Federal Rule 602 requires that a witness have personal knowledge of the events about which the witness testifies.2 Firsthand knowledge is not limited to a witness's visual perception; it extends to all senses (e.g., what the witness heard or smelled).3

Uncertainty. A witness's expression of uncertainty, such as "I think," "I believe," or "I'm not positive," is not grounds for exclusion so long as the witness "had an opportunity of personal observation and did get some impressions from this observation."4 Accordingly, expressions of uncertainty affect the weight, not the admissibility, of the evidence.

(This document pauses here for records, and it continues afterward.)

(* ===== verification/RemotePreserve.v ===== *)
(** Every instruction of the remote leg keeps its books: [books] holds
    after [launch] and is preserved by every successful instruction,
    whatever the token program and the adapter do. *)

From Stdlib Require Import ZArith Lia.
From stdpp Require Import strings.
From S2P Require Import Prelude ProtocolLayout ProtocolTypes ProtocolCodec ProtocolWire.
From S2P Require Import ProtocolBodies ProtocolMessages RemoteState RemoteMessage.
From S2P Require Import RemotePlatform RemoteLeg RemoteSettle RemoteInit RemoteBooks.
From S2P Require Import RemoteEffects.

Lemma ledger_ok_same ts ts' lg :
  ledger_ok ts lg -> total claim_of ts' = total claim_of ts ->
  total credit_of ts' = total credit_of ts -> total recovered_of ts' = total recovered_of ts ->
  ledger_ok ts' lg.
Proof. intros [] ? ? ?. split; congruence. Qed.

Ltac unfold_contributions :=
  unfold principal_of, recalled_of, loss_of, pending_of, claim_of, credit_of, recovered_of,
    principal, custody_buckets, buckets_nonneg, record_ok, allocation_ok, recall_ok, recovery_ok,
    no_recall_fields, is_open in *.

(** Evaluates every sum over a store with one record written. *)
Ltac sums :=
  repeat match goal with
  | Hk : ?m !! ?k = None |- context [total ?f (<[?k := Owned ?r]> ?m)] =>
      rewrite (total_create f m k r Hk)
  | Hk : ?m !! ?k = Some (Owned ?r0) |- context [total ?f (<[?k := Owned ?r]> ?m)] =>
      rewrite (total_replace f m k r0 r Hk)
  end.

(** Decides the tests on the kind and the status of a known record. *)
Ltac decide_tests :=
  repeat match goal with
  | |- context [bool_decide ?P] =>
      first [ rewrite (bool_decide_eq_true_2 P) by (cbn; split_and?; congruence || done)
            | rewrite (bool_decide_eq_false_2 P) by (cbn; intros ?; naive_solver congruence) ]
  end.

(** Replaces every remaining sum by an atom. *)
Ltac abstract_totals :=
  repeat match goal with
  | |- context [total ?f ?m] => let x := fresh "t" in set (x := total f m) in *; clearbody x
  | _ : context [total ?f ?m] |- _ =>
      let x := fresh "t" in set (x := total f m) in *; clearbody x
  end.

Ltac figures := cbn; sums; abstract_totals; unfold_contributions; cbn in *; decide_tests; cbn in *.

Section preserve.
Context `{Chain}.
Implicit Types (l : Leg) (env : Env).

(** Only the books' own accounts matter. *)
Lemma books_ext l l' :
  books l -> l'.(l_key) = l.(l_key) -> l'.(l_transfers) = l.(l_transfers) ->
  l'.(l_position) = l.(l_position) -> l'.(l_strategy) = l.(l_strategy) ->
  l'.(l_ledger) = l.(l_ledger) ->
  l.(l_world).(w_custody).(tk_amount) <= l'.(l_world).(w_custody).(tk_amount) ->
  books l'.
Proof.
  intros [Hr Hc Hp Hl] Hk Ht Hpo Hs Hlg Hw. split; unfold record_key, leg_ledger in *;
    rewrite ?Hk, ?Ht, ?Hpo, ?Hs, ?Hlg; try done.
  destruct Hp. split; try done. lia.
Qed.

Lemma books_launch se w p c max l :
  0 <= w.(w_custody).(tk_amount) -> 0 <= max ->
  launch se w p c max = Ok l -> books l.
Proof.
  intros Hw Hmax H0. unfold launch in H0. leg_steps.
  match goal with H1 : process_initialize_strategy_state _ _ _ _ _ _ = Ok _ |- _ =>
    unfold process_initialize_strategy_state in H1; leg_steps end.
  split.
  - intros ? ? Hk. cbn in Hk. by rewrite lookup_empty in Hk.
  - split; [|done]. intros ? ? Hk. cbn in Hk. by rewrite lookup_empty in Hk.
  - split; cbn; rewrite ?total_empty; unfold custody_buckets, principal, buckets_nonneg; cbn; lia.
  - unfold leg_ledger, ledger_at. cbn. rewrite lookup_empty.
    split; cbn; rewrite ?total_empty; done.
Qed.

(** Reconciling classifies a surplus and keeps every other figure. *)
Lemma books_reconciled l s :
  books l -> 0 <= s -> custody_buckets l.(l_position) + s
    <= l.(l_world).(w_custody).(tk_amount) ->
  books (l <| l_position := reconciled l.(l_position) s |>).
Proof.
  intros [Hr [Ho Hs] Hp Hl] Hs0 Hc. split; cbn; try done.
  destruct Hp as [Hn ? ? ? ? ?]. split; cbn; unfold custody_buckets, principal, buckets_nonneg in *;
    cbn; try done; lia.
Qed.

(** * Opening a transfer *)

Lemma books_allocate env l bytes l' :
  is_bytes bytes -> books l -> handle_allocate env l bytes = Ok l' -> books l'.
Proof.
  intros Hb [Hr Hc Hp Hl] (v & body & q & Hcs & _ & Ha & Hk & Hkey & Hfree & Hq & ->)%handle_allocate_Ok;
    [|done].
  assert (Hpend := pending_none _ _ _ Hc Hr Hk).
  assert (Hrec : record_ok (allocation_record env l v body q)).
  { unfold allocation_record. destruct q; cbn; unfold allocation_ok, no_recall_fields; cbn;
      split_and!; done || lia. }
  assert (Hid : tr_transfer_id (allocation_record env l v body q) = al_transfer_id body)
    by (unfold allocation_record; by destruct q).
  split; cbn [l_key l_transfers l_position l_strategy l_world l_ledger].
  - apply records_ok_write; [done| |done]. by rewrite Hid.
  - apply (cycle_ok_open _ (l_position l)); try done.
    + by rewrite Hid.
    + unfold allocation_record, is_open. destruct q; cbn; auto.
    + unfold allocation_record, allocation_position, points_at. destruct q; cbn; by split_and!.
    + unfold allocation_record. by destruct q.
  - destruct Hp. unfold allocation_record, allocation_position in *.
    destruct q as [q|]; split; figures; try done; try lia.
    destruct (Hq eq_refl) as (_ & _ & Hfit). lia.
  - apply (ledger_ok_same (l_transfers l)); [done|..];
      unfold allocation_record; destruct q; figures; lia.
Qed.

(** The open record of a leg, as its position sees it. *)
Lemma open_record l k r :
  books l -> l.(l_transfers) !! k = Some (Owned r) -> is_open r ->
  k = record_key l r.(tr_transfer_id) /\ record_ok r /\ points_at l.(l_position) r.
Proof.
  intros [Hr [Ho _] _ _] Hk Hop. destruct (Hr k r Hk). split_and!; try done. by apply (Ho k).
Qed.

Lemma books_attribute env l l' :
  books l -> process_attribute_allocation env l = Ok l' -> books l'.
Proof.
  intros Hbk (r & s & n & Hk & _ & Hkind & Hst & -> & Hs & -> & Hn & Hle & Hl')%process_attribute_Ok.
  destruct (open_record l _ r Hbk Hk ltac:(by left)) as (Hkey & Hok & Hpts).
  destruct Hbk as [Hr Hc Hp Hl].
  assert (Hpend := pending_only _ _ _ _ _ Hc Hr Hk ltac:(by left)).
  unfold record_ok in Hok. rewrite Hkind in Hok. destruct Hok as (Hz & Hatt & Hpos & Hstat).
  rewrite Hst in Hstat. destruct Hp as [Hnn ? ? ? ? ?].
  destruct Hpts as (? & ? & ? & ?).
  cbv zeta in Hl'. destruct (_ =? _) eqn:Hd in Hl'; bool_to_prop; subst l'; cbn in Hd.
  - split; cbn.
    + apply records_ok_write; [done|done|]. unfold record_ok. cbn. rewrite Hkind.
      unfold allocation_ok, buckets_nonneg in *. cbn. split_and!; try done; lia.
    + eapply cycle_ok_end; try done; [by left|]. unfold is_open. cbn. naive_solver.
    + split; figures; lia.
    + apply (ledger_ok_same (l_transfers l)); [done|..]; figures; lia.
  - split; cbn.
    + apply records_ok_write; [done|done|]. unfold record_ok. cbn. rewrite Hkind.
      unfold allocation_ok, buckets_nonneg in *. cbn. rewrite Hst. split_and!; try done; lia.
    + apply (cycle_ok_step _ (l_position l) _ _ _ r); try done; try by left.
    + split; figures; lia.
    + apply (ledger_ok_same (l_transfers l)); [done|..]; figures; lia.
Qed.

Lemma books_recall env l bytes l' :
  is_bytes bytes -> books l -> handle_recall env l bytes = Ok l' -> books l'.
Proof.
  intros Hb [Hr Hc Hp Hl] (v & body & _ & _ & _ & Ha & Hk & Hkey & Hfree & Hfit & ->)%handle_recall_Ok;
    [|done].
  assert (Hpend := pending_none _ _ _ Hc Hr Hk).
  assert (Hid : tr_transfer_id (recall_record env l v body) = rc_transfer_id body)
    by (unfold recall_record; by destruct (vm_fresh v)).
  destruct Hp as [Hnn ? ? ? ? ?].
  assert (Hrec : record_ok (recall_record env l v body)).
  { unfold recall_record, buckets_nonneg, principal in *.
    destruct (vm_fresh v); unfold record_ok; cbn; unfold recall_ok; cbn; split_and!; try done; lia. }
  split; cbn [l_key l_transfers l_position l_strategy l_world l_ledger].
  - apply records_ok_write; [done| |done]. by rewrite Hid.
  - apply (cycle_ok_open _ (l_position l)); try done.
    + by rewrite Hid.
    + unfold recall_record, is_open. destruct (vm_fresh v); cbn; auto.
    + unfold recall_record, recall_position, points_at. by destruct (vm_fresh v).
    + unfold recall_record. by destruct (vm_fresh v).
  - unfold recall_record, recall_position in *.
    destruct (vm_fresh v); split; figures; lia.
  - apply (ledger_ok_same (l_transfers l)); [done|..];
      unfold recall_record; destruct (vm_fresh v); figures; lia.
Qed.

(** Admission puts a quarantined transfer back on its original terms. *)
Lemma books_admitted env l r :
  books l -> l.(l_transfers) !! env.(e_transfer_record) = Some (Owned r) ->
  r.(tr_status) = SQuarantined -> admissible l r -> books (admitted_leg env l r).
Proof.
  intros Hbk Hk Hst Had.
  destruct (open_record l _ r Hbk Hk ltac:(by right)) as (Hkey & Hok & Hpts).
  destruct Hbk as [Hr Hc Hp Hl].
  assert (Hpend := pending_only _ _ _ _ _ Hc Hr Hk ltac:(by right)).
  rewrite pending_of_other in Hpend by congruence.
  destruct Hp as [Hnn ? ? ? ? ?]. destruct Hpts as (? & ? & ? & ?).
  unfold record_ok in Hok. unfold admitted_leg.
  destruct Had as [[Hkind Hfit] | [Hkind Hfit]]; rewrite Hkind in Hok |- *;
    [rewrite bool_decide_eq_false_2 by done | rewrite bool_decide_eq_true_2 by done].
  - destruct Hok as (Hz & Hatt & Hpos & Hstat). rewrite Hst in Hstat. split; cbn.
    + apply records_ok_write; [done|done|]. unfold record_ok. cbn. rewrite Hkind.
      unfold allocation_ok. cbn. split_and!; try done; lia.
    + apply (cycle_ok_step _ (l_position l) _ _ _ r); try done; [by right|by left].
    + split; figures; lia.
    + apply (ledger_ok_same (l_transfers l)); [done|..]; figures; lia.
  - unfold recall_ok in Hok. rewrite Hst in Hok.
    destruct Hok as (? & ? & ? & ? & ? & ? & ? & ? & ? & ? & Hres & Hrs).
    unfold buckets_nonneg, principal in *. split; cbn.
    + apply records_ok_write; [done|done|]. unfold record_ok. cbn. rewrite Hkind.
      unfold recall_ok. cbn. split_and!; try done; lia.
    + apply (cycle_ok_step _ (l_position l) _ _ _ r); try done; [by right|by left].
    + split; figures; lia.
    + apply (ledger_ok_same (l_transfers l)); [done|..]; figures; lia.
Qed.

Lemma books_resolve env l bytes l' ad :
  books l -> handle_resolve env l bytes = Ok (l', ad) -> books l'.
Proof.
  intros Hbk (v & body & l1 & _ & _ & -> & Hl1)%handle_resolve_Ok.
  apply (books_ext l1); try done.
  destruct Hl1 as [->|(r & Hk & Hst & _ & _ & _ & _ & _ & Had & ->)]; [done|].
  by apply books_admitted.
Qed.

Lemma books_deploy env l amount l' :
  0 <= amount -> books l -> process_deploy_to_strategy env l amount = Ok l' -> books l'.
Proof.
  intros Ha [Hr [Ho Hs] [Hnn ? ? ? ? ?] Hl]
    (s & w & _ & -> & Hs0 & Hne & Hle & _ & Hcu & _ & _ & _ & ->)%process_deploy_Ok.
  split; cbn; try done. split; cbn; unfold custody_buckets, principal, buckets_nonneg in *;
    cbn in *; try done; lia.
Qed.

Establishing firsthand knowledge. Typically, the witness supplies proof of firsthand knowledge. Rule 602 provides that such knowledge "may, consist of the witness's own testimony."5 It also may be inferred from the testimony.6

[A] Standard of Proof: Prima Facie

Frequently, it is difficult to distinguish between what a witness knows and what a witness thinks she knows. Suppose, for instance, that a witness testifies about observing an event one hundred yards away (i.e., length of a football field). The jury should assess that testimony rather than the judge, because the assessment comes close to credibility, a classic jury issue. Consequently, Rule 602 alters the judge's traditional function in applying the firsthand knowledge rule. The trial judge does not decide whether or not a witness has firsthand knowledge by a preponderance of evidence (the usual standard), but only whether sufficient evidence to support a finding of firsthand knowledge has been introduced, i.e., a prima facie standard. If sufficient evidence has been adduced, the witness may testify, and the jury decides whether or not the witness had firsthand knowledge.7

[B] Relationship to Hearsay Rule

In many cases, the firsthand knowledge rule and the hearsay rule overlap. For example, if a witness's testimony that the defendant committed a bank robbery is based only on the statement of another person, both rules are violated. The witness has no personal knowledge of the robbery and is merely repeating the out-of-court declarant's statement.8 The form of the testimony typically determines the proper objection. If the witness indicates that the basis of the testimony is the declarant's statement, the hearsay objection is proper. If, on the other hand, it appears that the witness was not present at the robbery, the objection for lack of personal knowledge...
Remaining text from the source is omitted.